BEGIN

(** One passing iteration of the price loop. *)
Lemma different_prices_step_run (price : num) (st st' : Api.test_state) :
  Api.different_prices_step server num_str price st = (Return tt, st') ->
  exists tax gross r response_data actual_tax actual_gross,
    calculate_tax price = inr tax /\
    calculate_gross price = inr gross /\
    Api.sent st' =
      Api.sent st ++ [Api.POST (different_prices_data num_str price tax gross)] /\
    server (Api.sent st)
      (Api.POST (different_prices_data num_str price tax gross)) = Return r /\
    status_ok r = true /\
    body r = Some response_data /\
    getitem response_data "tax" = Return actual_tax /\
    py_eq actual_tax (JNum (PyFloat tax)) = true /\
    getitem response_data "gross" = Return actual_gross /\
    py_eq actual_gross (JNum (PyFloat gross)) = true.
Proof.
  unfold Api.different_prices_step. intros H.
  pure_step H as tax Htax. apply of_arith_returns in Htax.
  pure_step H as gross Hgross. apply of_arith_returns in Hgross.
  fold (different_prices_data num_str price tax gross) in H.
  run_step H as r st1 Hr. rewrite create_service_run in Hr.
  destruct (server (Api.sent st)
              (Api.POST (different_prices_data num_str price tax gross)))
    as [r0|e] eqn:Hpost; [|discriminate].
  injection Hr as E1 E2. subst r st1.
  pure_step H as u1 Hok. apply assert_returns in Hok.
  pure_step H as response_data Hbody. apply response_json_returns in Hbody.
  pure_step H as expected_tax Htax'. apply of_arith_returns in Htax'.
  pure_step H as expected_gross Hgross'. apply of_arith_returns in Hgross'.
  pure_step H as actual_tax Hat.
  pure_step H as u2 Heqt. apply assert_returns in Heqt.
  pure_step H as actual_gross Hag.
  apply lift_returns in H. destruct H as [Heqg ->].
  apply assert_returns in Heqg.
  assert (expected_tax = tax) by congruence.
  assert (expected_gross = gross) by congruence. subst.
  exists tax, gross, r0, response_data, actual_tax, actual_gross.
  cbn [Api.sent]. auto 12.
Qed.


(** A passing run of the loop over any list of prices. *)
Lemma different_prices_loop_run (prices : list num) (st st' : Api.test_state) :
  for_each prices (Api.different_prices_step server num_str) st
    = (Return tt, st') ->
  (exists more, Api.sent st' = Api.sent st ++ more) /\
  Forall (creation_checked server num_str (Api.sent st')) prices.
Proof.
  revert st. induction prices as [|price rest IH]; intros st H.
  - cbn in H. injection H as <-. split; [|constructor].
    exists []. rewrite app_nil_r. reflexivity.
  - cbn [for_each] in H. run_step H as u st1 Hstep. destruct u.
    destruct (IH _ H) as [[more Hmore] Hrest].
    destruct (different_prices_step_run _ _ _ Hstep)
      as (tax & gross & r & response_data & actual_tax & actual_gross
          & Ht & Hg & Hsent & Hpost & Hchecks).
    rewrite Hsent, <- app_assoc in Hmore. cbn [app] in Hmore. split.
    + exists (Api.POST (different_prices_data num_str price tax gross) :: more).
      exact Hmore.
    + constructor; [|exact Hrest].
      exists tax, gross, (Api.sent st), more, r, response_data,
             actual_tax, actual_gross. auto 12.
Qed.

END

__Description of the task__: Retype nothing except the lines from the line holding "Lemma different_prices_loop_run (prices" through the last line of the entries, both included.

__Solution for this exercise__:
Lemma different_prices_loop_run (prices : list num) (st st' : Api.test_state) :
  for_each prices (Api.different_prices_step server num_str) st
    = (Return tt, st') ->
  (exists more, Api.sent st' = Api.sent st ++ more) /\
  Forall (creation_checked server num_str (Api.sent st')) prices.
Proof.
  revert st. induction prices as [|price rest IH]; intros st H.
  - cbn in H. injection H as <-. split; [|constructor].
    exists []. rewrite app_nil_r. reflexivity.
  - cbn [for_each] in H. run_step H as u st1 Hstep. destruct u.
    destruct (IH _ H) as [[more Hmore] Hrest].
    destruct (different_prices_step_run _ _ _ Hstep)
      as (tax & gross & r & response_data & actual_tax & actual_gross
          & Ht & Hg & Hsent & Hpost & Hchecks).
    rewrite Hsent, <- app_assoc in Hmore. cbn [app] in Hmore. split.
    + exists (Api.POST (different_prices_data num_str price tax gross) :: more).
      exact Hmore.
    + constructor; [|exact Hrest].
      exists tax, gross, (Api.sent st), more, r, response_data,
             actual_tax, actual_gross. auto 12.
Qed.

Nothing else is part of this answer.